Write out again, exactly as they stand, the line that includes "st (cmr_Verf r))" and all remaining lines of the entries.

Provided material below:

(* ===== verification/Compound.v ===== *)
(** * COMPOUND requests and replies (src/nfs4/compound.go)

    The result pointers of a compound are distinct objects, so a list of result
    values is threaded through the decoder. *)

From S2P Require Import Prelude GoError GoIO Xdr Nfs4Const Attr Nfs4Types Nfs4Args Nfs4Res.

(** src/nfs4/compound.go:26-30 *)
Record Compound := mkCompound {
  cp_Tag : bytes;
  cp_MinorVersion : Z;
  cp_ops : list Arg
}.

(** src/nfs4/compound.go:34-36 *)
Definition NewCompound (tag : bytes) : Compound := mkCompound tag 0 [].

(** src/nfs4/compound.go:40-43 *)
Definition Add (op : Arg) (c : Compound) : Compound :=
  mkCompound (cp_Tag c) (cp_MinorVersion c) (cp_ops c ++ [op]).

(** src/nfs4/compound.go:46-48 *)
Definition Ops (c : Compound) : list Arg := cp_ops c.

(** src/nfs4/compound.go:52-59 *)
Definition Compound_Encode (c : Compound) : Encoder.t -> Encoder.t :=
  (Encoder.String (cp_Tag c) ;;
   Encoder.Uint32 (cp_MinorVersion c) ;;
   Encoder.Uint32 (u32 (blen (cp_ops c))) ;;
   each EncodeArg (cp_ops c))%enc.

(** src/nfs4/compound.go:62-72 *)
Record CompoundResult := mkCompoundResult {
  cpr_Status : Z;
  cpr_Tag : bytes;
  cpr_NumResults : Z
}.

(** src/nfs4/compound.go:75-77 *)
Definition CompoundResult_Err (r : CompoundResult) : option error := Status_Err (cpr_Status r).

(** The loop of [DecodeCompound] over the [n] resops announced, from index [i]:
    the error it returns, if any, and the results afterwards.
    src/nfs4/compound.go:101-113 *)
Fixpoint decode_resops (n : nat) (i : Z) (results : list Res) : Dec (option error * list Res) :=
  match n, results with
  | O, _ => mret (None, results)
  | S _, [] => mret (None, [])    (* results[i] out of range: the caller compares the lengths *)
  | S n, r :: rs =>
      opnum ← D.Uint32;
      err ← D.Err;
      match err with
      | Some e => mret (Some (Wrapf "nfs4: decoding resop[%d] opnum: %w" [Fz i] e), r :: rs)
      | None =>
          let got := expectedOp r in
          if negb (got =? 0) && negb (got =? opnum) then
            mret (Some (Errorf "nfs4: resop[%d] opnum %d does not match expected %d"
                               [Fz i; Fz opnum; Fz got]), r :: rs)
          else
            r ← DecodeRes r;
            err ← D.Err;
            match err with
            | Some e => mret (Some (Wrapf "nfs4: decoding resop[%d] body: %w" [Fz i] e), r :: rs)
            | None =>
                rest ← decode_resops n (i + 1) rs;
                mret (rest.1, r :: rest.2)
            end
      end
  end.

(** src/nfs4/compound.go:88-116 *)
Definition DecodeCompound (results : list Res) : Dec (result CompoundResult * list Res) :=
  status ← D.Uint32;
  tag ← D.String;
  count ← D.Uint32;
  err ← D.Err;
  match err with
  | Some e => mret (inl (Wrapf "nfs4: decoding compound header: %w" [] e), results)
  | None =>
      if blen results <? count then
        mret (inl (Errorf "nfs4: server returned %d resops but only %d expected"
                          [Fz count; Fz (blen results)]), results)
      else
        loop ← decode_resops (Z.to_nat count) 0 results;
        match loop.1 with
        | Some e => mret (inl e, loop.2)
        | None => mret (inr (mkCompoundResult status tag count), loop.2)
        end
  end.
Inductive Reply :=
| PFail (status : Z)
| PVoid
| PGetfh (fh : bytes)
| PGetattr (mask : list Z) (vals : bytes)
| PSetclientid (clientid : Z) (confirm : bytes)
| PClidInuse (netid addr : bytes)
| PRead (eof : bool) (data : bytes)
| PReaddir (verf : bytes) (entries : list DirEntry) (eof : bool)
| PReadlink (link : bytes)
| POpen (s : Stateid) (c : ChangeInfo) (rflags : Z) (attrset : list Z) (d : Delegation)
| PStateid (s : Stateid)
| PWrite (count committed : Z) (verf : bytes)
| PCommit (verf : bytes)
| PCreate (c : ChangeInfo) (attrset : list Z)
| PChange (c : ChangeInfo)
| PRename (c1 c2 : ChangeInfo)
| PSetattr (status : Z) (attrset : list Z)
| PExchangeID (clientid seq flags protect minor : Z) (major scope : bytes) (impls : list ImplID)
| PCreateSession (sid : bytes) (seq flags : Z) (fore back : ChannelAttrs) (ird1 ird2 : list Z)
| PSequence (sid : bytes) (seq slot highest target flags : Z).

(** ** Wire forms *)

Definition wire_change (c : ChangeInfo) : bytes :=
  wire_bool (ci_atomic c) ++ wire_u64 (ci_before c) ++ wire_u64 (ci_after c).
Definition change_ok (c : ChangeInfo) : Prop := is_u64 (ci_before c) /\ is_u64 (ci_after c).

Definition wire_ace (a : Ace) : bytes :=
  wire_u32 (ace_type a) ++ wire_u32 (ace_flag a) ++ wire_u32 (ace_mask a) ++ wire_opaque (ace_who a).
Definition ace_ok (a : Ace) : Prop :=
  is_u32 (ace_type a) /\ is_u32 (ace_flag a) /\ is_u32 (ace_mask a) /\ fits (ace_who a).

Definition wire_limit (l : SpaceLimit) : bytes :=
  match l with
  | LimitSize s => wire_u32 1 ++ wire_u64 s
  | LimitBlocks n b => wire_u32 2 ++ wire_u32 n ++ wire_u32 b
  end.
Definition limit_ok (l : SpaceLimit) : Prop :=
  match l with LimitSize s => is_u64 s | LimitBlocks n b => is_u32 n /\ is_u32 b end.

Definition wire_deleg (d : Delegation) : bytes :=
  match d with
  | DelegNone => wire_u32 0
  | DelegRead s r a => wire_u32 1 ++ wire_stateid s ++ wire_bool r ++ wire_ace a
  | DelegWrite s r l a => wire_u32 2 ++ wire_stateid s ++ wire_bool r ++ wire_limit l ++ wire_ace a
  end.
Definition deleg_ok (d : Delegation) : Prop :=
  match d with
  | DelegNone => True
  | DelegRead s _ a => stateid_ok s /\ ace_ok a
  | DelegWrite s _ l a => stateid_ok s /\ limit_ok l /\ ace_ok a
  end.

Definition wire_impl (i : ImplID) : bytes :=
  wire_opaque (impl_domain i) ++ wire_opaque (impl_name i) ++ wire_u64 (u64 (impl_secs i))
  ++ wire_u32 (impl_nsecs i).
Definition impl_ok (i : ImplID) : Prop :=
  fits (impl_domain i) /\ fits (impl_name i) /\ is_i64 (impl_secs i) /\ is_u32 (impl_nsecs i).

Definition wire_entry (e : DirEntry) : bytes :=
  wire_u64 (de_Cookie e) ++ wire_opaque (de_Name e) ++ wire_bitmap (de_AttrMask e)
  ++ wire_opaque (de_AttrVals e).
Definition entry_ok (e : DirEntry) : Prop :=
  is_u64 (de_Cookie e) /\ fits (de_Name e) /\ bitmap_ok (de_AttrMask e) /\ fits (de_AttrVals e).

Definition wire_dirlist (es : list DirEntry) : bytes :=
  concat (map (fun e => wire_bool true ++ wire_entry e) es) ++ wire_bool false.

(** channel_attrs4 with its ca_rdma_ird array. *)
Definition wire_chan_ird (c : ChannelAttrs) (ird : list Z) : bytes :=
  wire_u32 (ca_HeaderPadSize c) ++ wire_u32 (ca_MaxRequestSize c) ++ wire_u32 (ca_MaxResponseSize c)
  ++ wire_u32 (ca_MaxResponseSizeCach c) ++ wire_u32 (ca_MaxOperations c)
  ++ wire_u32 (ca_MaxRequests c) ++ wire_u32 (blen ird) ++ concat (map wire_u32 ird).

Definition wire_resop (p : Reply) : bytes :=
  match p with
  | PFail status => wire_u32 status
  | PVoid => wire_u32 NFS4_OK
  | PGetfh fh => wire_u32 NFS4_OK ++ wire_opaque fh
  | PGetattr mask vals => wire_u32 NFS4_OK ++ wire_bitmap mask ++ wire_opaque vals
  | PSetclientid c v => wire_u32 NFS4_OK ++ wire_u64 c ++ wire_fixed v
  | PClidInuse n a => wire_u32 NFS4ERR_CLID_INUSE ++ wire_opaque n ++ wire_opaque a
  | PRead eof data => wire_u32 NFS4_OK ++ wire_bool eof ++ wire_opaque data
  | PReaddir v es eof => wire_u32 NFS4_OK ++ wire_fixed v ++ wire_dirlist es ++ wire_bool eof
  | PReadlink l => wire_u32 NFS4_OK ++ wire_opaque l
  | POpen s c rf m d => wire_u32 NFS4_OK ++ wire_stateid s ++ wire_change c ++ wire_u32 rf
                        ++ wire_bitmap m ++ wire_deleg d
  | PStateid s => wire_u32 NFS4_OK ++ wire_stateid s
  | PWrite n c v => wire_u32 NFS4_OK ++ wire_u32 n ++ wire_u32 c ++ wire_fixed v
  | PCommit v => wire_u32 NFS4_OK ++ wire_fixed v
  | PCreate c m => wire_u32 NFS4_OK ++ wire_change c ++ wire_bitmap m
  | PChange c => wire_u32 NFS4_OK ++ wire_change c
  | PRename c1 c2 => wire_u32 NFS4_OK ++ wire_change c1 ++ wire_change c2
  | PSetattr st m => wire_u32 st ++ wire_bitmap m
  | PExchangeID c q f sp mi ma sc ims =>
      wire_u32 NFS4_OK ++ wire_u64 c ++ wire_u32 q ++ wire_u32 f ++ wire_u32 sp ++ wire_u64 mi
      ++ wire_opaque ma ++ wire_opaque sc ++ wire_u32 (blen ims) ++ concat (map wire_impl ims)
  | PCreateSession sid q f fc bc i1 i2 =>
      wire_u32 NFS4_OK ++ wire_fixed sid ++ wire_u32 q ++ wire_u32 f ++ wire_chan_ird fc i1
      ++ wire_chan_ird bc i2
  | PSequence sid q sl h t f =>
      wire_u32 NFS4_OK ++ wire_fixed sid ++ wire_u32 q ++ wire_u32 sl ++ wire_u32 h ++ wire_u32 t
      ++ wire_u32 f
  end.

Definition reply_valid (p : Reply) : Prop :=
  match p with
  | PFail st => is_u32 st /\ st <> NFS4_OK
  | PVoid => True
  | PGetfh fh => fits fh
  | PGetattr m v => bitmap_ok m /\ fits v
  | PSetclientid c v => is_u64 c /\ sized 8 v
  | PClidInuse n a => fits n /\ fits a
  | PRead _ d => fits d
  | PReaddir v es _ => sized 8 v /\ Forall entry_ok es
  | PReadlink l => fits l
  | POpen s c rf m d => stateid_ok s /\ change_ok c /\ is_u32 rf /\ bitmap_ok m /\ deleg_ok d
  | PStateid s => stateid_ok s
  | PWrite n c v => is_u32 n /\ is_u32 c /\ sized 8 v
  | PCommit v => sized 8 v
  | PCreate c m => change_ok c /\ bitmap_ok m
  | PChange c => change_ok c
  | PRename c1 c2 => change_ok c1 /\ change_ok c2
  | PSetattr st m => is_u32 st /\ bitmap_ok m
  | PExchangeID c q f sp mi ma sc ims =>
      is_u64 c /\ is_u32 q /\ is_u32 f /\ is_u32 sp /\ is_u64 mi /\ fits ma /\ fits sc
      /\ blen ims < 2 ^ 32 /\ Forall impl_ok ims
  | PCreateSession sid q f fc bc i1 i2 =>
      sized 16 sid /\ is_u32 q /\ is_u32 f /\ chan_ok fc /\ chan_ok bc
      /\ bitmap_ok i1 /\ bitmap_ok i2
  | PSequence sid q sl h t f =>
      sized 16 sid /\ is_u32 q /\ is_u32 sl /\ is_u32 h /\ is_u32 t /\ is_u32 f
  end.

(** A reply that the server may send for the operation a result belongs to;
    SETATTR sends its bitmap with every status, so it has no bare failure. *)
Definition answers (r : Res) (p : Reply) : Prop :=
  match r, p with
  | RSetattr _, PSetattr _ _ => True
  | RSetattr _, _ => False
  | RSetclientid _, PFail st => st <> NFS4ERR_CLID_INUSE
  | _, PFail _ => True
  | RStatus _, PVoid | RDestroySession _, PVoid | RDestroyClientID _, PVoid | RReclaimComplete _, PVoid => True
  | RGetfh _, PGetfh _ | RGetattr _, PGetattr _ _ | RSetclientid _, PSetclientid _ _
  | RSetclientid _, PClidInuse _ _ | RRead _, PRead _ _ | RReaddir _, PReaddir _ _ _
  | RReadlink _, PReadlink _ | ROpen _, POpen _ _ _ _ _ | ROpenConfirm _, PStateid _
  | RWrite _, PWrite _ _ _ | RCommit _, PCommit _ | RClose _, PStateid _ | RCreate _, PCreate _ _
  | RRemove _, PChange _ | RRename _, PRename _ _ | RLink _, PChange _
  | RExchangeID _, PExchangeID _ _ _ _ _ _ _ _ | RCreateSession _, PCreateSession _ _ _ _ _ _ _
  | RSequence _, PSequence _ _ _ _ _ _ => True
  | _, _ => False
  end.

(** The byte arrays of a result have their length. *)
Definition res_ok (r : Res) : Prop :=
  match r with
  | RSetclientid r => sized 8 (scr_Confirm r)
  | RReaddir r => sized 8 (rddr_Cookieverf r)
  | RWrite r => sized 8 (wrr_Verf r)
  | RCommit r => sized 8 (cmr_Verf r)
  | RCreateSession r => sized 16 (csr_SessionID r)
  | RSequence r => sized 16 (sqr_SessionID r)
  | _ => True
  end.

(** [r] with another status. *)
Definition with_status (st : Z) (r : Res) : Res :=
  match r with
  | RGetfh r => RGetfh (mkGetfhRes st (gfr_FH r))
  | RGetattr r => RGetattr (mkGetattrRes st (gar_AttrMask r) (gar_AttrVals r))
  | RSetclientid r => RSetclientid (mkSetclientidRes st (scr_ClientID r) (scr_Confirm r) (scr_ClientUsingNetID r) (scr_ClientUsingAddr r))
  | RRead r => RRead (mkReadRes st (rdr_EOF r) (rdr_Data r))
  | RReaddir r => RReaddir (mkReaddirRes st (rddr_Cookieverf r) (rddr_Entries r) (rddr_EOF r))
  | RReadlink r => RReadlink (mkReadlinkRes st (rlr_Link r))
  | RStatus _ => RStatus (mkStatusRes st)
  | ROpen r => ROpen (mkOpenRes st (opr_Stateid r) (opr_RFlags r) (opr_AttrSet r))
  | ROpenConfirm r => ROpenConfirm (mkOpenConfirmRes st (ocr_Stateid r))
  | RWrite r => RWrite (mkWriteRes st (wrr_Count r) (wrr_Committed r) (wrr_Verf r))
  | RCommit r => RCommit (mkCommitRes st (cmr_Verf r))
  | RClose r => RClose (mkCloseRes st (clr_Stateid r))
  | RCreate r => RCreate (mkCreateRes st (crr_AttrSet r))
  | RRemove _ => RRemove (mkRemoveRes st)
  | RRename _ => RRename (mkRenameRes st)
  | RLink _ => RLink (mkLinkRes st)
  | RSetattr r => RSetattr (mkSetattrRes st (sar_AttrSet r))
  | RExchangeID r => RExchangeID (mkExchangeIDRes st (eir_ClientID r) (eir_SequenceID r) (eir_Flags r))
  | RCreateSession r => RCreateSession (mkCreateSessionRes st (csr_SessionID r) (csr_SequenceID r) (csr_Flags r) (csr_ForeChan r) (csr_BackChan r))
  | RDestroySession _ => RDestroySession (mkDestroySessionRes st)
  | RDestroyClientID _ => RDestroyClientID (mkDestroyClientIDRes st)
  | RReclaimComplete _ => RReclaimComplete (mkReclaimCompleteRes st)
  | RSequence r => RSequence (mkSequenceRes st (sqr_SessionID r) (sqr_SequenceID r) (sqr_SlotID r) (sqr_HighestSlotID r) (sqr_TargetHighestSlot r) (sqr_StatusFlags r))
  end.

End of Provided material.

Result for this exercise:
  | RCommit r => RCommit (mkCommitRes st (cmr_Verf r))
  | RClose r => RClose (mkCloseRes st (clr_Stateid r))
  | RCreate r => RCreate (mkCreateRes st (crr_AttrSet r))
  | RRemove _ => RRemove (mkRemoveRes st)
  | RRename _ => RRename (mkRenameRes st)
  | RLink _ => RLink (mkLinkRes st)
  | RSetattr r => RSetattr (mkSetattrRes st (sar_AttrSet r))
  | RExchangeID r => RExchangeID (mkExchangeIDRes st (eir_ClientID r) (eir_SequenceID r) (eir_Flags r))
  | RCreateSession r => RCreateSession (mkCreateSessionRes st (csr_SessionID r) (csr_SequenceID r) (csr_Flags r) (csr_ForeChan r) (csr_BackChan r))
  | RDestroySession _ => RDestroySession (mkDestroySessionRes st)
  | RDestroyClientID _ => RDestroyClientID (mkDestroyClientIDRes st)
  | RReclaimComplete _ => RReclaimComplete (mkReclaimCompleteRes st)
  | RSequence r => RSequence (mkSequenceRes st (sqr_SessionID r) (sqr_SequenceID r) (sqr_SlotID r) (sqr_HighestSlotID r) (sqr_TargetHighestSlot r) (sqr_StatusFlags r))
  end.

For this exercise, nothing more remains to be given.